How to Make Buckyballs Soak up More CO2

Last year chemists at Rice University discovered that enhanced buckyballs capture carbon dioxide.
How to Make Buckyballs Soak up More CO2
Enhanced carbon-60 molecules, known as buckyballs, have shown real potential to capture emissions of carbon dioxide from such sources as industrial flue gases and natural-gas wells. (Beakydave/iStock)
7/15/2015
Updated:
7/14/2015

Last year chemists at Rice University discovered that enhanced buckyballs capture carbon dioxide. Now they’re heating them up to see if that capability is tunable for different applications.

Buckyballs (carbon-60 molecules) gain the ability to sequester carbon dioxide when combined with a polymer known as polyethyleneimine (PEI).

In the new study, the researchers found pyrolyzing the material—heating it in an oxygen-free environment—changes its chemical composition.

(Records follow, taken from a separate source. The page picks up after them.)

(** The new index goes into the hole. *)
Lemma placed_fill S B B' b i k hash :
  in_table N b i -> k <> 0 -> ~ S k ->
  valid_at (fun j => if j =? k then hash else hs j) k b (get_short_sig hash) ->
  (forall b' i', in_table N b' i' ->
     idx_at B' b' i' = (if (b' =? b) && (i' =? i) then k else idx_at B b' i') /\
     sig_at B' b' i' = (if (b' =? b) && (i' =? i) then get_short_sig hash else sig_at B b' i')) ->
  placed_ok hs S B (Some (b, i)) ->
  placed_ok (fun j => if j =? k then hash else hs j) (fun j => S j \/ j = k) B' None.
Proof.
  intros Hin Hk HnS Hval HB' [Hv Hc Hu Hz].
  assert (Hsame : forall b' i', in_table N b' i' -> (b', i') <> (b, i) ->
    idx_at B' b' i' = idx_at B b' i' /\ sig_at B' b' i' = sig_at B b' i' /\
    Some (b', i') <> Some (b, i)).
  { intros b' i' Hin' Hne. destruct (HB' b' i' Hin') as [E1 E2].
    destruct (Z.eqb_spec b' b), (Z.eqb_spec i' i); cbn in E1, E2; subst; try done;
      (split; [done|]); (split; [done|congruence]). }
  assert (Hnew : idx_at B' b i = k /\ sig_at B' b i = get_short_sig hash).
  { destruct (HB' b i Hin) as [E1 E2]. rewrite !Z.eqb_refl in *. done. }
  split.
  - intros b' i' Hin' _ H0. destruct (decide ((b', i') = (b, i))) as [[= -> ->]|Hd].
    + destruct Hnew as [-> ->]. auto.
    + destruct (Hsame b' i' Hin' Hd) as (E1 & E2 & Hh). rewrite E1, E2 in *.
      destruct (Hv b' i' Hin' Hh H0) as [HS Hva]. split; [by left|].
      unfold valid_at in *. destruct (Z.eqb_spec (idx_at B b' i') k) as [E|]; [|done].
      by rewrite E in HS.
  - intros j [Hj| ->].
    + destruct (Hc j Hj) as (b' & i' & Hin' & Hh & E). exists b', i'.
      split; [done|]. split; [done|]. destruct (Hsame b' i' Hin') as (E1 & _); congruence.
    + exists b, i. split; [done|]. split; [done|]. apply Hnew.
  - intros b1 i1 b2 i2 Hin1 Hin2 _ _ H0 E.
    destruct (decide ((b1, i1) = (b, i))) as [[= -> ->]|Hd1],
      (decide ((b2, i2) = (b, i))) as [[= -> ->]|Hd2]; [done|..].
    + exfalso. destruct (Hsame b2 i2 Hin2 Hd2) as (E2 & _ & Hh). destruct Hnew as [E1 _].
      destruct (Hv b2 i2 Hin2 Hh) as [HS _]; congruence.
    + exfalso. destruct (Hsame b1 i1 Hin1 Hd1) as (E2 & _ & Hh). destruct Hnew as [E1 _].
      destruct (Hv b1 i1 Hin1 Hh) as [HS _]; congruence.
    + destruct (Hsame b1 i1 Hin1 Hd1) as (E1 & _ & Hh1).
      destruct (Hsame b2 i2 Hin2 Hd2) as (E2 & _ & Hh2).
      rewrite E1, E2 in *. auto.
  - intros [?|?]; [done|congruence].
Qed.
End Placement.

(** ** The code on a well-shaped table *)

Lemma memcmp_spec a b n :
  (n <= length a)%nat -> (n <= length b)%nat ->
  exists c, memcmp a b n = Ret c /\ (c = 0 <-> take n a = take n b).
Proof.
  revert a b; induction n as [|n IH]; intros [|x a] [|y b] Ha Hb; cbn in *; try lia;
    try (exists 0; done).
  destruct (Z.eqb_spec x y) as [->|Hne].
  - destruct (IH a b) as (c & E & Hc); [lia|lia|]. exists c. split; [done|].
    rewrite Hc. split; [by intros ->|by intros [= ->]].
  - exists (x - y). split; [done|]. split; [lia|]. by intros [= -> _].
Qed.

Section Loops.
Context {A : Type}.
Implicit Type body : rte_hash -> Z -> outcome (rte_hash * option A).

Lemma for_entries_none n i h body :
  (forall j, i <= j < i + Z.of_nat n -> body h j = Ret (h, None)) ->
  for_entries n i h body = Ret (h, None).
Proof.
  revert i; induction n as [|n IH]; intros i H; [done|]. cbn.
  rewrite H by lia. cbn. apply IH. intros. apply H. lia.
Qed.

Lemma for_entries_some n i h body m h' a :
  i <= m < i + Z.of_nat n ->
  (forall j, i <= j < m -> body h j = Ret (h, None)) -> body h m = Ret (h', Some a) ->
  for_entries n i h body = Ret (h', Some a).
Proof.
  revert i; induction n as [|n IH]; intros i Hm H Ha; [lia|]. cbn.
  destruct (Z.eq_dec i m) as [->|Hne].
  - by rewrite Ha.
  - rewrite H by lia. cbn. apply IH; [lia| |done]. intros. apply H. lia.
Qed.
End Loops.

(** The first slot with a property, if there is one. *)
Lemma first_slot (P : Z -> Prop) (dec : forall j, {P j} + {~ P j}) n :
  (exists m, 0 <= m < Z.of_nat n /\ P m /\ forall j, 0 <= j < m -> ~ P j) \/
  (forall j, 0 <= j < Z.of_nat n -> ~ P j).
Proof.
  induction n as [|n IH]; [right; lia|].
  destruct IH as [(m & Hm & HP & Hj)|Hno].
  - left. exists m. split; [lia|]. done.
  - destruct (dec (Z.of_nat n)) as [HP|HP].
    + left. exists (Z.of_nat n). split; [lia|]. done.
    + right. intros j Hj. destruct (Z.eq_dec j (Z.of_nat n)) as [->|]; [done|]. apply Hno. lia.
Qed.

(** The key store: entries of equal size, addressable in 32 bits. *)
Record store_ok (h : rte_hash) : Prop := {
  so_size : 16 <= key_entry_size h < 2 ^ 32;
  so_bytes : forall e, e ∈ key_store h ->
    Z.of_nat (length (k_key e)) = key_entry_size h - 8;
  so_addr : Z.of_nat (length (key_store h)) * key_entry_size h <= 2 ^ 32;
  so_len : 0 <= key_len h <= key_entry_size h - 8;
}.

Definition entry_at (h : rte_hash) (k : Z) : rte_hash_key := key_store h !!! Z.to_nat k.
Definition prefix8 (l : list Z) : list Z := take 8 l.
Definition in_store (h : rte_hash) (k : Z) : Prop := 0 <= k < Z.of_nat (length (key_store h)).

Lemma key_slot_at h k : store_ok h -> in_store h k -> key_slot h k = Ret k.
Proof.
  intros [Hs _ Ha _] Hk. unfold in_store in Hk. unfold key_slot. rewrite u32_small by nia.
  rewrite (proj2 (Z.ltb_lt _ _)) by lia. rewrite Z.mod_mul by lia. cbn.
  by rewrite Z.div_mul by lia.
Qed.

Lemma entry_in h k : in_store h k -> key_store h !! Z.to_nat k = Some (entry_at h k).
Proof. intros Hk. unfold in_store in Hk. apply list_lookup_lookup_total_lt. lia. Qed.

Lemma cmp_entry h key k :
  store_ok h -> in_store h k -> (8 <= length key)%nat ->
  exists c, rte_hash_cmp_eq key (k_key (entry_at h k)) = Ret c /\
    (c = 0 <-> prefix8 key = prefix8 (k_key (entry_at h k))).
Proof.
  intros Hs Hk Hl. apply memcmp_spec; [done|].
  pose proof (so_bytes _ Hs (entry_at h k)) as Hb. pose proof (so_size _ Hs).
  assert (entry_at h k ∈ key_store h) by (eapply list_elem_of_lookup_2, entry_in, Hk).
  specialize (Hb ltac:(done)). change (Z.to_nat sizeof_ptr) with 8%nat. lia.
Qed.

“One of the things we wanted to see is at what point, chemically, it converts from being something that absorbed best at high temperature to something that absorbed best at low temperature,” says Andrew Barron, a professor of chemistry, materials science, and nanoengineering. “In other words, at what point does the chemistry change from one to the other?”

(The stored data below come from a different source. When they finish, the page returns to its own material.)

(* ===== verification/CuckooExt.v ===== *)
(** * Extendable buckets: chains behind the main buckets

    When the two buckets of a key are full and no path of moves frees a slot,
    [__rte_hash_add_key_with_hash] appends to the secondary bucket a chain of buckets of
    [buckets_ext]. [C b] is the chain of main bucket [b]; an index stored in a chain is in
    the chain of its secondary bucket. *)

From S2P Require Import Prelude Common Atomic RingCore RingCopy RingElem RingSpec.
From S2P Require Import Locks Cuckoo CuckooSpec.

Open Scope Z_scope.

(** ** Chains *)

Definition next_in (l : list Z) : option bref := match l with [] => None | e :: _ => Some (ExtB e) end.

(** The buckets of the list are linked in its order. *)
Fixpoint linked (E : list rte_hash_bucket) (l : list Z) : Prop :=
  match l with
  | [] => True
  | e :: l => 0 <= e < Z.of_nat (length E) /\ b_next (bkt_at E e) = next_in l /\ linked E l
  end.

Record chains_ok (N : Z) (C : Z -> list Z) (E : list rte_hash_bucket) : Prop := {
  ch_slots : table_shape (Z.of_nat (length E)) (fun e => b_next (bkt_at E e)) E;
  ch_linked : forall b, 0 <= b < N -> linked E (C b);
  ch_nodup : forall b, 0 <= b < N -> NoDup (C b);
  ch_once : forall b b' e, 0 <= b < N -> 0 <= b' < N -> e ∈ C b -> e ∈ C b' -> b = b';
}.

Lemma linked_in E l e : linked E l -> e ∈ l -> 0 <= e < Z.of_nat (length E).
Proof.
  induction l as [|e' l IH]; intros Hl Hin; [by apply elem_of_nil in Hin|].
  destruct Hl as (He & _ & Hl). apply elem_of_cons in Hin as [->|Hin]; auto.
Qed.

(** Writing buckets whose links stay, or that are not in the list, does not unlink it. *)
Lemma linked_ext E E' l : length E' = length E ->
  (forall e, e ∈ l -> b_next (bkt_at E' e) = b_next (bkt_at E e)) -> linked E l -> linked E' l.
Proof.
  intros Hlen. induction l as [|e l IH]; intros Hn Hl; [done|]. destruct Hl as (He & Hne & Hl).
  split; [by rewrite Hlen|]. split; [by rewrite Hn by left|]. apply IH; [|done]. intros. apply Hn. by right.
Qed.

Lead author Enrico Andreoli pyrolyzed PEI-C60 in argon at various temperatures from 100 to 1,000 degrees Celsius (212 to 1,832 degrees Fahrenheit) and then evaluated each batch for carbon uptake.

He discovered the existence of a transition point at 200 C, a boundary between the material’s ability to soak in carbon dioxide through chemical means as opposed to physical absorption.

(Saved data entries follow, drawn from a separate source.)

(* ===== verification/HashCreate.v ===== *)
(** * [rte_hash_create]: parameter checks, sizes, and what becomes of the call

    The creation of the rings reserves memory zones, which is code outside the
    repository: [ring_create esize count] says whether it succeeds. *)

From S2P Require Import Prelude Common Atomic RingCore RingCopy RingElem Locks.
From S2P Require Import Cuckoo CuckooSpec.

Open Scope Z_scope.

(* rte_lib/rte_hash.h:18-18 RTE_HASH_EXTRA_FLAGS_TRANS_MEM_SUPPORT *)
Definition RTE_HASH_EXTRA_FLAGS_TRANS_MEM_SUPPORT : Z := 1.
(* rte_lib/rte_hash.h:21-21 RTE_HASH_EXTRA_FLAGS_MULTI_WRITER_ADD *)
Definition RTE_HASH_EXTRA_FLAGS_MULTI_WRITER_ADD : Z := 2.
(* rte_lib/rte_hash.h:24-24 RTE_HASH_EXTRA_FLAGS_RW_CONCURRENCY *)
Definition RTE_HASH_EXTRA_FLAGS_RW_CONCURRENCY : Z := 4.
(* rte_lib/rte_hash.h:27-27 RTE_HASH_EXTRA_FLAGS_EXT_TABLE *)
Definition RTE_HASH_EXTRA_FLAGS_EXT_TABLE : Z := 8.
(* rte_lib/rte_hash.h:35-35 RTE_HASH_EXTRA_FLAGS_NO_FREE_ON_DEL *)
Definition RTE_HASH_EXTRA_FLAGS_NO_FREE_ON_DEL : Z := 16.
(* rte_lib/rte_hash.h:40-40 RTE_HASH_EXTRA_FLAGS_RW_CONCURRENCY_LF *)
Definition RTE_HASH_EXTRA_FLAGS_RW_CONCURRENCY_LF : Z := 32.
(* rte_lib/rte_cuckoo_hash.c:39-44 RTE_HASH_EXTRA_FLAGS_MASK *)
Definition RTE_HASH_EXTRA_FLAGS_MASK : Z :=
  Z.lor RTE_HASH_EXTRA_FLAGS_TRANS_MEM_SUPPORT (Z.lor RTE_HASH_EXTRA_FLAGS_MULTI_WRITER_ADD
    (Z.lor RTE_HASH_EXTRA_FLAGS_RW_CONCURRENCY (Z.lor RTE_HASH_EXTRA_FLAGS_EXT_TABLE
      (Z.lor RTE_HASH_EXTRA_FLAGS_NO_FREE_ON_DEL RTE_HASH_EXTRA_FLAGS_RW_CONCURRENCY_LF)))).
(* rte_lib/rte_cuckoo_hash.h:127-127 KEY_ALIGNMENT *)
Definition KEY_ALIGNMENT : Z := 16.

(** Without the name, the hash function pointer and the reserved word. *)
(* rte_lib/rte_hash.h:64-73 rte_hash_parameters *)
Record rte_hash_parameters := HParams {
  hp_entries : Z;
  hp_key_len : Z;
  hp_hash_func_init_val : Z;
  hp_socket_id : Z;
  hp_extra_flag : Z;
}.

(** The early returns. *)
(* rte_lib/rte_cuckoo_hash.c:696-722 rte_hash_create *)
Definition params_valid (params : rte_hash_parameters) : bool :=
  let entries := hp_entries params in
  if (RTE_HASH_ENTRIES_MAX <? entries) || (entries <? RTE_HASH_BUCKET_ENTRIES) ||
     (hp_key_len params =? 0) then false
  else if flag_set (hp_extra_flag params) (Z.lnot RTE_HASH_EXTRA_FLAGS_MASK) then false
  else if flag_set (hp_extra_flag params) RTE_HASH_EXTRA_FLAGS_RW_CONCURRENCY &&
          flag_set (hp_extra_flag params) RTE_HASH_EXTRA_FLAGS_RW_CONCURRENCY_LF then false
  else true.

(* rte_lib/rte_cuckoo_hash.c:766-766 rte_hash_create *)
Definition num_key_slots (params : rte_hash_parameters) : Z := (hp_entries params + 1)%u32.
(* rte_lib/rte_cuckoo_hash.c:777-778 rte_hash_create *)
Definition num_buckets (params : rte_hash_parameters) : Z :=
  rte_align32pow2 (hp_entries params) / RTE_HASH_BUCKET_ENTRIES.
(* rte_lib/rte_cuckoo_hash.c:868-870 rte_hash_create *)
Definition created_entry_size (params : rte_hash_parameters) : Z :=
  u32 (RTE_ALIGN (u64 (sizeof_ptr + hp_key_len params)) KEY_ALIGNMENT).

Section Create.
Variable ring_create : Z -> Z -> bool.

(** [None] is a null pointer. Once the rings exist the function takes the lock
    [h->tailq_lock] while its local [h] is still the null pointer it was declared
    with, so what follows in the source is never reached. *)
(* rte_lib/rte_cuckoo_hash.c:665-797 rte_hash_create *)
Definition rte_hash_create (params : option rte_hash_parameters) : outcome (option rte_hash) :=
  match params with
  | None => Ret None
  | Some params =>
      if negb (params_valid params) then Ret None
      else if negb (ring_create 4 (rte_align32pow2 (num_key_slots params))) then Ret None
      else if flag_set (hp_extra_flag params) RTE_HASH_EXTRA_FLAGS_EXT_TABLE &&
              negb (ring_create 4 (rte_align32pow2 (num_buckets params + 1)%u32)) then Ret None
      else
        let h : option rte_hash := None in
        match h with
        | None => Undef
        | Some h => Ret (Some h)
        end
  end.

(** [rte_hash_create] never returns a table: it returns a null pointer when there are
    no parameters, when they are invalid or when a ring cannot be created, and in every
    other case its behaviour is undefined, because it dereferences [h] before allocating
    it. *)
Theorem rte_hash_create_never_succeeds params :
  (rte_hash_create params = Ret None <->
   match params with
   | None => True
   | Some p => params_valid p = false \/ ring_create 4 (rte_align32pow2 (num_key_slots p)) = false \/
       flag_set (hp_extra_flag p) RTE_HASH_EXTRA_FLAGS_EXT_TABLE = true /\
       ring_create 4 (rte_align32pow2 (num_buckets p + 1)%u32) = false
   end) /\
  (rte_hash_create params = Ret None \/ rte_hash_create params = Undef).
Proof.
  unfold rte_hash_create. destruct params as [p|]; [|intuition congruence].
  destruct (params_valid p); cbn; [|intuition congruence].
  destruct (ring_create 4 (rte_align32pow2 (num_key_slots p))); cbn; [|intuition congruence].
  destruct (flag_set _ _); cbn; [|intuition congruence].
  destruct (ring_create 4 _); cbn; intuition congruence.
Qed.
End Create.

(** ** Sizes *)

(** The sizes computed for valid parameters: one key slot per entry and the reserved
    one; a power of two of buckets, at least one, whose eight-fold is at least the number
    of entries and less than twice it, so [bucket_bitmask] selects a bucket; and an entry
    size that is a multiple of 16 and holds the data pointer and the key. *)
Theorem created_sizes p :
  params_valid p = true -> is_u32 (hp_entries p) -> 0 <= hp_key_len p < 2 ^ 31 ->
  num_key_slots p = hp_entries p + 1 /\
  (exists k, 0 <= k /\ num_buckets p = 2 ^ k /\ hp_entries p <= 8 * num_buckets p < 2 * hp_entries p) /\
  (exists m, created_entry_size p = 16 * m) /\
  8 + hp_key_len p <= created_entry_size p < 8 + hp_key_len p + 16.
Proof.
  intros Hv He Hk. unfold params_valid in Hv.
  destruct ((RTE_HASH_ENTRIES_MAX <? hp_entries p) || (hp_entries p <? RTE_HASH_BUCKET_ENTRIES) ||
     (hp_key_len p =? 0)) eqn:E; [done|]. clear Hv.
  apply orb_false_iff in E as [E _]. apply orb_false_iff in E as [E1 E2].
  apply Z.ltb_ge in E1, E2. unfold RTE_HASH_ENTRIES_MAX, RTE_HASH_BUCKET_ENTRIES in *.
  split; [unfold num_key_slots; apply u32_small; lia|]. split.
  - unfold num_buckets, RTE_HASH_BUCKET_ENTRIES. rewrite rte_align32pow2_log2_up by lia.
    pose proof (Z.log2_up_spec (hp_entries p) ltac:(lia)) as Hl.
    pose proof (Z.log2_up_le_mono 8 (hp_entries p) ltac:(lia)) as H3.
    change (Z.log2_up 8) with 3 in H3. set (l := Z.log2_up (hp_entries p)) in *.
    assert (H8 : 2 ^ l = 2 ^ (l - 3) * 8)
      by (change 8 with (2 ^ 3) at 1; rewrite <- Z.pow_add_r by lia; f_equal; lia).
    assert (Hp : 2 ^ l = 2 * 2 ^ Z.pred l)
      by (rewrite <- Z.pow_succ_r by lia; f_equal; lia).
    exists (l - 3). rewrite H8, Z.div_mul by done. lia.
  - assert (E : created_entry_size p = (8 + hp_key_len p + 15) / 16 * 16).
    { unfold created_entry_size, KEY_ALIGNMENT. change sizeof_ptr with 8.
      rewrite (u64_small (8 + _)) by lia. rewrite (RTE_ALIGN_pow2 _ 4) by lia.
      apply u32_small. change (2 ^ 4) with 16. Z.div_mod_to_equations; lia. }
    rewrite E. split; [exists ((8 + hp_key_len p + 15) / 16); lia|]. Z.div_mod_to_equations; lia.
Qed.

(** The byte offset of an entry is a 32-bit product: in a table that the checks accept
    (134217728 entries of 16-byte keys, entry size 32), the entry of the largest index has
    offset 2^32, which wraps to 0, so that the lookup of that index reads, and the
    insertion overwrites, the reserved entry 0. *)
Theorem key_offset_wraps h :
  key_entry_size h = created_entry_size (HParams (2 ^ 27) 16 0 0 0) ->
  params_valid (HParams (2 ^ 27) 16 0 0 0) = true /\ key_slot h (2 ^ 27) = Ret 0.
Proof.
  intros E. split; [reflexivity|]. change (created_entry_size _) with 32 in E.
  unfold key_slot. by rewrite E.
Qed.

(** ** Witnesses *)

Lemma created_sizes_witness :
  num_buckets (HParams 100 37 0 0 0) = 16 /\ exists m, created_entry_size (HParams 100 37 0 0 0) = 16 * m.
Proof.
  destruct (created_sizes (HParams 100 37 0 0 0)) as (_ & _ & H & _); [reflexivity|cbn; lia|cbn; lia|].
  split; [vm_compute; reflexivity|exact H].
Defined.

Lemma key_offset_wraps_witness :
  exists h, key_entry_size h = 32 /\ key_slot h (2 ^ 27) = Ret 0.
Proof.
  exists (Hash 16 false false false false 0 0 32
    (Ring "r" 0 None 0 0 0 zero_headtail zero_headtail []) [] [] 0 []
    (Ring "r" 0 None 0 0 0 zero_headtail zero_headtail []) 0).
  split; [reflexivity|]. apply (key_offset_wraps (Hash 16 false false false false 0 0 32
    (Ring "r" 0 None 0 0 0 zero_headtail zero_headtail []) [] [] 0 []
    (Ring "r" 0 None 0 0 0 zero_headtail zero_headtail []) 0)). reflexivity.
Defined.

The material that was pyrolyzed at low temperatures became gooey and failed at pulling in carbon from high-temperature sources by chemical means. The opposite was true for PEI-C60 pyrolyzed at high heat.

The now-porous, brittle material became better in low-temperature environments, physically soaking up carbon dioxide molecules.

A Little Less Gooey

At 200 C, they found the heat treatment breaks the polymer’s carbon-nitrogen bonds, leading to a drastic decrease in carbon capture by any means.

“One of the goals was to see if can we make this a little less gooey and still have chemical uptake, and the answer is, not really,” Barron says. “It flips from one process to the other. But this does give us a nice continuum of how to get from one to the other.”

Andreoli found that at its peak, untreated PEI-C60 absorbed more than a 10th of its weight in carbon dioxide at high temperatures (0.13 grams per gram of material at 90 C). Pyrolyzed PEI-C60 did nearly as well at low temperatures (0.12 grams at 25 C).

The researchers, with an eye on potential environmental benefits, continue to refine their process.

“This has definitely pointed us in the right direction,” Barron says.

The Apache Corp., the Robert A. Welch Foundation, and the Welsh Government Ser Cymru Program supported the research. The findings appear in the journal Energy and Fuels. Andreoli is a former postdoctoral researcher in Barron’s group at Rice and a senior lecturer at Swansea University in the United Kingdom.